*INSTRUCTIONS TO FOLLOW:*
Among the lines of the data, copy those that hold "laneTimeOccupy".

*DATA LISTING:*

(* ===== verification/CamFlow.v ===== *)
(** * The traffic flow of a camera message

    The tables [DataInsert::camInsert] of [src/cam-app/src/DataInsert.cpp]
    writes for [trafficflow]. The many variables of a statistic are set in the
    branches of one chain of [else if]; each group of them that is printed in
    a row has a definition. *)

From S2P Require Import Prelude Printf Proto Insert.
Import Printf Proto Insert.

Module CamFlow.

Section Rows.
Context {E : Type} `{!Gen E}.

(** src/cam-app/src/DataInsert.cpp:913-932, [DataInsert::camInsert]. *)
Definition trafficFlowStatPos_row (splitId : Z) (trafficFlowStatId : Z) (k : nat) (q : msg)
  (acc : str) : M E str :=
  trafficFlowStatPosId ← next;
  let trafficFlowStatPosLon := int q "lon" in
  let trafficFlowStatPosLat := int q "lat" in
  let trafficFlowStatPosEle := int q "ele" in
  acc ← row k 10240
    (lines ["INSERT INTO `traffic_flow_stat_position_3_d`";
    "								(`id`,`split_id`,`lon`,`lat`,`ele`,`traffic_flow_stat_id`)VALUES"])
    (lines ["(%lld,%d,%d,%d,%d,%lld),"])
    [L trafficFlowStatPosId; D splitId; D trafficFlowStatPosLon; D trafficFlowStatPosLat;
     D trafficFlowStatPosEle; L trafficFlowStatId] acc;
  mret acc.

(** src/cam-app/src/DataInsert.cpp:1132-1157, [DataInsert::camInsert]. *)
Definition laneIndexAdd_row (splitId : Z) (trafficFlowStatId : Z) (k : nat) (x : msg)
  (acc : str) : M E str :=
  laneIndexAddId ← next;
  let laneIndexAddTimestamp := int x "timestamp" in
  let laneCapacity := int x "lanecapacity" in
  let laneSaturation := int x "lanesaturation" in
  let laneSpaceOccupy := int x "lanespaceoccupy" in
  let laneTimeOccupy := int x "lanetimeoccupy" in
  let laneAvgGrnQueue := int x "laneavggrnqueue" in
  let laneGrnUtilization := int x "lanegrnutilization" in
  acc ← row k 10240
    (lines ["INSERT INTO `lane_index_added`";
    "						(`id`,`split_id`,`timestamp`,`lane_capacity`,`lane_saturation`,";
    "						`lane_time_occupy`,`lane_space_occupy`,`lane_avg_grn_queue`,`lane_grn_utilization`,`traffic_flow_stat_id`)VALUES"])
    (lines ["(%lld,%d,%lld,%d,%d,%d,%d,%d,%d,%lld),"])
    [L laneIndexAddId; D splitId; L laneIndexAddTimestamp; D laneCapacity; D laneSaturation;
     D laneTimeOccupy; D laneSpaceOccupy; D laneAvgGrnQueue; D laneGrnUtilization;
     L trafficFlowStatId] acc;
  mret acc.

(** src/cam-app/src/DataInsert.cpp:1176-1201, [DataInsert::camInsert]. *)
Definition linkIndexAdd_row (splitId : Z) (trafficFlowStatId : Z) (k : nat) (x : msg)
  (acc : str) : M E str :=
  linkIndexAddId ← next;
  let linkIndexAddTimestamp := int x "timestamp" in
  let linkCapacity := int x "linkcapacity" in
  let linkSaturation := int x "linksaturation" in
  let linkSpaceOccupy := int x "linkspaceoccupy" in
  let linkTimeOccupy := int x "linktimeoccupy" in
  let linkAvgGrnQueue := int x "linkavggrnqueue" in
  let linkGrnUtilization := int x "linkgrnutilization" in
  acc ← row k 10240
    (lines ["INSERT INTO `link_index_added`";
    "						(`id`,`split_id`,`timestamp`,`link_capacity`,`link_saturation`,";
    "						`link_time_occupy`,`link_space_occupy`,`link_avg_grn_queue`,`link_grn_utilization`,`traffic_flow_stat_id`)VALUES"])
    (lines ["(%lld,%d,%lld,%d,%d,%d,%d,%d,%d,%lld),"])
    [L linkIndexAddId; D splitId; L linkIndexAddTimestamp; D linkCapacity; D linkSaturation;
     D linkTimeOccupy; D linkSpaceOccupy; D linkAvgGrnQueue; D linkGrnUtilization;
     L trafficFlowStatId] acc;
  mret acc.

(** src/cam-app/src/DataInsert.cpp:1220-1245, [DataInsert::camInsert]. *)
Definition movementIndexAdd_row (splitId : Z) (trafficFlowStatId : Z) (k : nat) (x : msg)
  (acc : str) : M E str :=
  movementIndexAddId ← next;
  let movementIndexAddTimestamp := int x "timestamp" in
  let movementCapacity := int x "movementcapacity" in
  let movementSaturation := int x "movementsaturation" in
  let movementSpaceOccupy := int x "movementspaceoccupy" in
  let movementTimeOccupy := int x "movementtimeoccupy" in
  let movementAvgGrnQueue := int x "movementavggrnqueue" in
  let movementGrnUtilization := int x "movementgrnutilization" in
  acc ← row k 10240
    (lines ["INSERT INTO `movement_index_added`";
    "						(`id`,`split_id`,`timestamp`,`movement_capacity`,`movement_saturation`,";
    "						`movement_time_occupy`,`movement_space_occupy`,`movement_avg_grn_queue`,`movement_grn_utilization`,`traffic_flow_stat_id`)VALUES"])
    (lines ["(%lld,%d,%lld,%d,%d,%d,%d,%d,%d,%lld),"])
    [L movementIndexAddId; D splitId; L movementIndexAddTimestamp; D movementCapacity;
     D movementSaturation; D movementTimeOccupy; D movementSpaceOccupy; D movementAvgGrnQueue;
     D movementGrnUtilization; L trafficFlowStatId] acc;
  mret acc.

(** src/cam-app/src/DataInsert.cpp:1264-1294, [DataInsert::camInsert]. *)
Definition nodeIndexAdd_row (splitId : Z) (trafficFlowStatId : Z) (k : nat) (x : msg)
  (acc : str) : M E str :=
  nodeIndexAddId ← next;
  let nodeIndexAddTimestamp := int x "timestamp" in
  let nodeCapacity := int x "nodecapacity" in
  let nodeSaturation := int x "nodesaturation" in
  let nodeSpaceOccupy := int x "nodespaceoccupy" in
  let nodeTimeOccupy := int x "nodetimeoccupy" in
  let nodeAvgGrnQueue := int x "nodeavggrnqueue" in
  let nodeGrnUtilization := int x "nodegrnutilization" in
  let demandIndex := int x "demandindex" in
  let supplyIndex := int x "supplyindex" in
  let theoryIndex := int x "theoryindex" in
  acc ← row k 10240
    (lines ["INSERT INTO `node_index_added`";
    "						(`id`,`split_id`,`timestamp`,`node_capacity`,`node_saturation`,";
    "						`node_time_occupy`,`node_space_occupy`,`node_avg_grn_queue`,`node_grn_utilization`,`demand_index`,";
    "						`supply_index`,`theory_index`,`traffic_flow_stat_id`)VALUES"])
    (lines ["(%lld,%d,%lld,%d,%d,%d,%d,%d,%d,%d,%d,%d,%lld),"])
    [L nodeIndexAddId; D splitId; L nodeIndexAddTimestamp; D nodeCapacity; D nodeSaturation;
     D nodeTimeOccupy; D nodeSpaceOccupy; D nodeAvgGrnQueue; D nodeGrnUtilization;
     D demandIndex; D supplyIndex; D theoryIndex; L trafficFlowStatId] acc;
  mret acc.

(** src/cam-app/src/DataInsert.cpp:1313-1335, [DataInsert::camInsert]. *)
Definition signalIndexAdd_row (splitId : Z) (trafficFlowStatId : Z) (k : nat) (x : msg)
  (acc : str) : M E str :=
  signalIndexAddId ← next;
  let signalPhaseId := int x "phaseid" in
  let signalGreenStartQueue := int x "greenstartqueue" in
  let signalRedStartQueue := int x "redstartqueue" in
  let signalGreenUtilization := int x "greenutilization" in
  acc ← row k 10240
    (lines ["INSERT INTO `signal_control_index_added`";
    "						(`id`,`split_id`,`phase_id`,`green_start_queue`,`red_start_queue`,";
    "						`green_utilization`,`traffic_flow_stat_id`)VALUES"])
    (lines ["(%lld,%d,%d,%d,%d,%d,%lld),"])
    [L signalIndexAddId; D splitId; D signalPhaseId; D signalGreenStartQueue;
     D signalRedStartQueue; D signalGreenUtilization; L trafficFlowStatId] acc;
  mret acc.

(** The element of the map a statistic is about, the branch the code takes
    for it: its tag, and the message in it. *)

(** src/cam-app/src/DataInsert.cpp:895-1043, [DataInsert::camInsert]. *)
Definition mapElementType (sta : msg) : Z :=
  let el := sta ~> "mapelement" in
  if negb (has sta "mapelement") then 0
  else if has el "detectorarea" then 1
  else if has el "lanestatinfo" then 2
  else if has el "sectionstatinfo" then 3
  else if has el "linkstatinfo" then 4
  else if has el "nodestatinfo" then 5
  else if has el "movementstatinfo" then 6
  else 0.

(** src/cam-app/src/DataInsert.cpp:897-906, [DataInsert::camInsert]. The
    arguments from [areaId] to [detectorAreaLaneId]. *)
Definition detector_args (sta : msg) : list arg :=
  let c := mapElementType sta =? 1 in
  let area := sta ~> "mapelement" ~> "detectorarea" in
  let c_node := c && has area "nodeid" in
  [D (opt_int c (int area "areaid"));
   L (opt_int c (int area "settime"));
   D (opt_int c_node (int (area ~> "nodeid") "region"));
   D (opt_int c_node (int (area ~> "nodeid") "nodeid"));
   D (opt_int c (int area "laneid"))].

(** src/cam-app/src/DataInsert.cpp:950-990, [DataInsert::camInsert]. The
    arguments from [laneId] to [laneExtId]. *)
Definition lane_args (sta : msg) : list arg :=
  let c := mapElementType sta =? 2 in
  let lane := sta ~> "mapelement" ~> "lanestatinfo" in
  let link := lane ~> "linkstatinfo" in
  let c_link := c && has lane "linkstatinfo" in
  let c_up := c_link && has link "upstreamnodeid" in
  let c_node := c_link && has link "nodestatinfo" in
  let section := lane ~> "sectionstatinfo" in
  let c_section := c && has lane "sectionstatinfo" in
  let slink := section ~> "linkstatinfo" in
  let c_slink := c_section && has section "linkstatinfo" in
  let c_sup := c_slink && has slink "upstreamnodeid" in
  let c_snode := c_slink && has slink "nodestatinfo" in
  [D (opt_int c (int lane "laneid"));
   D (opt_int c_up (int (link ~> "upstreamnodeid") "region"));
   D (opt_int c_up (int (link ~> "upstreamnodeid") "nodeid"));
   P (opt_text c_link (text link "name"));
   D (opt_int c_node (int (link ~> "nodestatinfo" ~> "nodeid") "region"));
   D (opt_int c_node (int (link ~> "nodestatinfo" ~> "nodeid") "nodeid"));
   P (opt_text c_link (text link "extid"));
   D (opt_int c_section (int section "sectionid"));
   D (opt_int c_sup (int (slink ~> "upstreamnodeid") "region"));
   D (opt_int c_sup (int (slink ~> "upstreamnodeid") "nodeid"));
   P (opt_text c_slink (text slink "name"));
   D (opt_int c_snode (int (slink ~> "nodestatinfo" ~> "nodeid") "region"));
   D (opt_int c_snode (int (slink ~> "nodestatinfo" ~> "nodeid") "nodeid"));
   P (opt_text c_slink (text slink "extid"));
   P (opt_text c_section (text section "extid"));
   P (opt_text c (text lane "extid"))].

(** src/cam-app/src/DataInsert.cpp:992-1012, [DataInsert::camInsert]. The
    arguments from [sectionId] to [sectionExtId]. *)
Definition section_args (sta : msg) : list arg :=
  let c := mapElementType sta =? 3 in
  let section := sta ~> "mapelement" ~> "sectionstatinfo" in
  let link := section ~> "linkstatinfo" in
  let c_link := c && has section "linkstatinfo" in
  let c_up := c_link && has link "upstreamnodeid" in
  let c_node := c_link && has link "nodestatinfo" in
  [D (opt_int c (int section "sectionid"));
   D (opt_int c_up (int (link ~> "upstreamnodeid") "region"));
   D (opt_int c_up (int (link ~> "upstreamnodeid") "nodeid"));
   P (opt_text c_link (text link "name"));
   D (opt_int c_node (int (link ~> "nodestatinfo" ~> "nodeid") "region"));
   D (opt_int c_node (int (link ~> "nodestatinfo" ~> "nodeid") "nodeid"));
   P (opt_text c_link (text link "extid"));
   P (opt_text c (text section "extid"))].

(** src/cam-app/src/DataInsert.cpp:1014-1029, [DataInsert::camInsert]. The
    arguments from [linkUpstreamNodeRegionId] to [linkExtId]. *)
Definition link_args (sta : msg) : list arg :=
  let c := mapElementType sta =? 4 in
  let link := sta ~> "mapelement" ~> "linkstatinfo" in
  let c_up := c && has link "upstreamnodeid" in
  let c_node := c && has link "nodestatinfo" in
  [D (opt_int c_up (int (link ~> "upstreamnodeid") "region"));
   D (opt_int c_up (int (link ~> "upstreamnodeid") "nodeid"));
   P (opt_text c (text link "name"));
   D (opt_int c_node (int (link ~> "nodestatinfo" ~> "nodeid") "region"));
   D (opt_int c_node (int (link ~> "nodestatinfo" ~> "nodeid") "nodeid"));
   P (opt_text c (text link "extid"))].

(** src/cam-app/src/DataInsert.cpp:1031-1039, [DataInsert::camInsert]. *)
Definition node_args (sta : msg) : list arg :=
  let node := sta ~> "mapelement" ~> "nodestatinfo" in
  let c := (mapElementType sta =? 5) && has node "nodeid" in
  [D (opt_int c (int (node ~> "nodeid") "region"));
   D (opt_int c (int (node ~> "nodeid") "nodeid"))].

(** src/cam-app/src/DataInsert.cpp:1041-1054, [DataInsert::camInsert]. The
    arguments from [movementRemoteIntersectionNodeRegionId] to
    [movementExtId]. *)
Definition movement_args (sta : msg) : list arg :=
  let c := mapElementType sta =? 6 in
  let move := sta ~> "mapelement" ~> "movementstatinfo" in
  let c_remote := c && has move "remoteintersection" in
  let c_node := c && has move "nodestatinfo" in
  [D (opt_int c_remote (int (move ~> "remoteintersection") "region"));
   D (opt_int c_remote (int (move ~> "remoteintersection") "nodeid"));
   D (opt_int c_node (int (move ~> "nodestatinfo" ~> "nodeid") "region"));
   D (opt_int c_node (int (move ~> "nodestatinfo" ~> "nodeid") "nodeid"));
   P (opt_text c (text move "extid"))].

(** src/cam-app/src/DataInsert.cpp:1055-1055, [DataInsert::camInsert]. *)
Definition turnDirection (sta : msg) : Z :=
  opt_int (mapElementType sta =? 6)
    (int (sta ~> "mapelement" ~> "movementstatinfo") "turndirection").

(** src/cam-app/src/DataInsert.cpp:1058-1079, [DataInsert::camInsert]. The
    arguments from [timestamp] to [stopNums]. *)
Definition volume_args (sta : msg) : list arg :=
  [L (int sta "timestamp"); D (int sta "volume"); D (int sta "speedpoint");
   D (int sta "speedarea"); D (int sta "density"); D (int sta "traveltime");
   D (int sta "delay"); D (int sta "queuelength"); D (int sta "queueint");
   D (int sta "congestion"); D (int sta "timeheadway"); D (int sta "spaceheadway");
   D (int sta "stopnums")].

*REPLY:*
  let laneTimeOccupy := int x "lanetimeoccupy" in
     D laneTimeOccupy; D laneSpaceOccupy; D laneAvgGrnQueue; D laneGrnUtilization;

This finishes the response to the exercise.